For the nine months ended September 30, 2007, Provident received $4.5 million to settle various natural gas market based contracts on an aggregate volume of 12.2 million gj’s. For comparison, during the nine months ended September 30, 2006, Provident received $3.8 million to settle various natural gas market based contracts on an aggregate of 4.8 million gj’s.
It is estimated that if contracts in place had been settled at September 30, 2007 an opportunity gain of $3.5 million (September 30, 2006 – $9.1 million) would have been incurred.
c) Midstream
For the quarter ended September 30, 2007 Provident received $5.2 million (2006 – paid $2.5 million) to settle Midstream oil market based contracts on an aggregate volume of 0.3 million barrels (2006 – 0.7 million barrels) and paid $19.5 million (2006 – $9.7 million) to settle Midstream natural gas market based contracts on an aggregate volume of 6.8 million gj’s (2006 – 5.4 million gj’s). A strong “frac spread ratio” between low natural gas prices and high crude oil prices caused this net opportunity cost. In addition, for the third quarter of 2007, Provident paid $9.0 million (2006 – received $1.2 million) to settle Midstream NGL market based contracts on an aggregate volume of 1.7 million barrels (2006 – 0.3 million barrels).

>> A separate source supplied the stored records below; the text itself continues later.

(** C6.  [cleanup] removes a child of the cluster's folder exactly when
    it is a directory, its name has 33 bytes and two dash-separated
    parts, the second part parses with the layout [20060102T150405Z], and
    the parsed time lies more than [dur] before the clock, for every
    duration but the least [int64] (whose negation wraps).  A child
    that is no directory, or whose name has another length, another
    number of parts, or an end stamp that does not parse, is left alone
    without a word.  When the removal fails the error is logged, and in
    every case the loop goes on with the remaining children. *)
Theorem pruning_rule (dur : Duration) (dst : string) (entry : DirEntry) (io : PruneIO) :
  let run := cleanup_entry dur dst entry io in
  (normal (p_now io) -> min_int64 < dur <= max_int64 ->
   (In (EvRemoveAll (join dst (Name entry))) (events run) <->
    IsDir entry = true /\ String.length (Name entry) = 33%nat
    /\ exists startStamp endStamp endT,
         Split (Name entry) "-" = [startStamp; endStamp]
         /\ Parse endStamp = Some endT
         /\ UnixNano endT < UnixNano (p_now io) - dur))
  /\ (IsDir entry = false \/ String.length (Name entry) <> 33%nat
      \/ List.length (Split (Name entry) "-") <> 2%nat
      \/ (forall a b, Split (Name entry) "-" = [a; b] -> Parse b = None) ->
      run = ([], inr tt))
  /\ (forall p, In (EvRemoveAll p) (events run) -> p = join dst (Name entry))
  /\ (forall e, In (EvRemoveAll (join dst (Name entry))) (events run) ->
                p_remove io = Some e ->
                exists ev, In ev (events run) /\ logs_error e ev)
  /\ forall rest,
       cleanup_loop dur dst ((entry, io) :: rest)
       = (events run ++ events (cleanup_loop dur dst rest),
          snd (cleanup_loop dur dst rest)).
Proof.
  cbv zeta. split; [|split; [|split; [|split]]].
  - intros Hnow Hdur. split.
    + intros Hin. destruct (snapshot_end entry) as [endT|] eqn:Hend.
      * destruct (Before endT (horizon (p_now io) dur)) eqn:Hold.
        -- apply snapshot_end_spec in Hend.
           destruct Hend as (Hdir & Hlen & a & b & Hsplit & Hparse).
           apply (pruning_by_age (p_now io) dur b endT Hnow Hdur Hparse) in Hold.
           eauto 10.
        -- rewrite (prune_recent dur dst entry io endT Hend Hold) in Hin. destruct Hin.
      * rewrite (prune_foreign dur dst entry io Hend) in Hin. destruct Hin.
    + intros (Hdir & Hlen & a & b & endT & Hsplit & Hparse & Hold).
      apply (pruning_by_age (p_now io) dur b endT Hnow Hdur Hparse) in Hold.
      assert (Hend : snapshot_end entry = Some endT)
        by (apply snapshot_end_spec; eauto 6).
      rewrite (prune_old dur dst entry io endT Hend Hold). right. now left.
  - intros Hforeign. apply prune_foreign.
    destruct (snapshot_end entry) as [endT|] eqn:Hend; [exfalso|reflexivity].
    apply snapshot_end_spec in Hend.
    destruct Hend as (Hdir & Hlen & a & b & Hsplit & Hparse).
    destruct Hforeign as [H|[H|[H|H]]].
    + congruence.
    + contradiction.
    + rewrite Hsplit in H. now apply H.
    + rewrite (H a b Hsplit) in Hparse. discriminate.
  - intros p Hin. destruct (snapshot_end entry) as [endT|] eqn:Hend.
    + destruct (Before endT (horizon (p_now io) dur)) eqn:Hold.
      * rewrite (prune_old dur dst entry io endT Hend Hold) in Hin.
        destruct Hin as [H|[H|H]]; [discriminate | congruence |].
        destruct (p_remove io); cbn in H; intuition discriminate.
      * rewrite (prune_recent dur dst entry io endT Hend Hold) in Hin. destruct Hin.
    + rewrite (prune_foreign dur dst entry io Hend) in Hin. destruct Hin.
  - intros e Hin Hfail. destruct (snapshot_end entry) as [endT|] eqn:Hend.
    + destruct (Before endT (horizon (p_now io) dur)) eqn:Hold.
      * rewrite (prune_old dur dst entry io endT Hend Hold), Hfail.
        eexists. split; [right; right; now left|].
        eexists. eexists. split; [reflexivity|]. cbn. auto.
      * rewrite (prune_recent dur dst entry io endT Hend Hold) in Hin. destruct Hin.
    + rewrite (prune_foreign dur dst entry io Hend) in Hin. destruct Hin.
  - intros rest. cbn [cleanup_loop].
    pose proof (prune_returns dur dst entry io) as Hret.
    destruct (cleanup_entry dur dst entry io) as [evs r]. cbn in Hret. subst r.
    now rewrite bind_returned.
Qed.

(** The example: a snapshot of the first hour of 2024 is removed two
    hours after its window ended when an hour is to be kept. *)
Lemma pruning_rule_witness :
  In (EvRemoveAll "D:/collect/prod/20240101T000000Z-20240101T010000Z")
     (events (cleanup_entry ex_hour "D:/collect/prod"
                (ex_folder "20240101T000000Z-20240101T010000Z")
                (mkPruneIO (Date 2024 1 1 3 0 0 0) None))).
Proof.
  apply (proj1 (pruning_rule ex_hour "D:/collect/prod"
                  (ex_folder "20240101T000000Z-20240101T010000Z")
                  (mkPruneIO (Date 2024 1 1 3 0 0 0) None))
           ltac:(vm_compute; split; [discriminate | reflexivity])
           ltac:(vm_compute; split; [reflexivity | discriminate])).
  split; [reflexivity|]. split; [reflexivity|].
  exists "20240101T000000Z", "20240101T010000Z", (Date 2024 1 1 1 0 0 0).
  split; [reflexivity|]. split; vm_compute; reflexivity.
Defined.

(** C6, counterexample.  With the least [int64] as the duration the
    product [-1 * dur] wraps to [dur] itself, so the pruner compares with
    an instant some 292 years before the clock, not after it: a snapshot
    whose end lies before the clock minus the duration stays. *)
Lemma pruning_wraps_at_least_duration :
  let entry := ex_folder "20240101T000000Z-20240101T010000Z" in
  let now := Date 2024 1 1 3 0 0 0 in
  (IsDir entry = true /\ String.length (Name entry) = 33%nat
   /\ Split (Name entry) "-" = ["20240101T000000Z"; "20240101T010000Z"]
   /\ Parse "20240101T010000Z" = Some (Date 2024 1 1 1 0 0 0)
   /\ UnixNano (Date 2024 1 1 1 0 0 0) < UnixNano now - min_int64)
  /\ cleanup_entry min_int64 "D:/collect/prod" entry (mkPruneIO now None) = ([], inr tt).
Proof.
  cbv zeta. split; [repeat split|]; vm_compute; reflexivity.
Qed.

(** The folder a run names after its window is one the pruner of a later
    run takes for a snapshot, and the end it reads from the name is the
    end of the window, to the second. *)
Lemma snapshot_name_decodes (startTime endTime : Time) (info : result FileInfo) :
  stampable startTime -> stampable endTime ->
  snapshot_end (mkDirEntry (Format startTime ++ "-" ++ Format endTime) true info)
  = Some (mkTime (t_sec endTime) 0).
Proof.
  intros Hs He. apply snapshot_end_spec. cbn [IsDir Name].
  destruct (Format_shape startTime Hs) as [Hls Hns].
  destruct (Format_shape endTime He) as [Hle Hne].
  split; [reflexivity|]. split.
  - rewrite string_length_app. cbn [append String.length]. rewrite Hls, Hle. reflexivity.
  - exists (Format startTime), (Format endTime). split.
    + cbn [append]. rewrite Split_at_sep, Split_no_sep by assumption. reflexivity.
    + now apply Parse_Format.
Qed.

For the nine months ended September 30, 2007 Provident received $17.7 million (2006 – paid $4.2 million) to settle Midstream oil market based contracts on an aggregate volume of 0.8 million barrels (2006 – 1.2 million barrels) and paid $31.9 million (2006 – $18.3 million) to settle Midstream natural gas market based contracts on an aggregate volume of 18.7 million gj’s (2006 – 10.3 million gj’s). In addition, Provident paid $21.6 million (2006 – received $1.7 million) to settle Midstream NGL market based contracts on an aggregate volume of 4.8 million barrels (2006 – 0.7 million barrels).
It is estimated that if contracts in place had been settled at September 30, 2007 an opportunity cost of $99.9 million (September 30, 2006 – $40.1 million) would have been incurred. These unrealized “mark-to-market” opportunity costs relate to positions with effective periods ranging from 2007 through 2012 and are required to be recognized in the financial statements under generally accepted accounting principles. These unrealized opportunity costs relate to financial derivative instruments which were entered into in order to manage commodity prices and protect future Midstream product margins. Fluctuations in the market value of these instruments have no impact on funds flow from operations until the instrument is settled.
d) Foreign exchange contracts
For the quarter ended September 30, 2007, Provident received $1.8 million to settle various foreign exchange based contracts (2006 – paid $0.3 million).
For the nine months ended September 30, 2007, Provident received $1.3 million to settle various foreign exchange based contracts (2006 – $0.5 million). The foreign exchange gains have been included in note 12 as a component of foreign exchange gain and other and allocated to their respective business segments.
It is estimated that if contracts in place had been settled at September 30, 2007 an opportunity gain of $0.8 million (September 30, 2006 – nil) would have been incurred.
e) Interest rate contracts
As at September 30, 2007 the estimated value of contracts in place settled at September 30 interest rates was an opportunity cost of $0.1 million (September 30, 2006 – nil).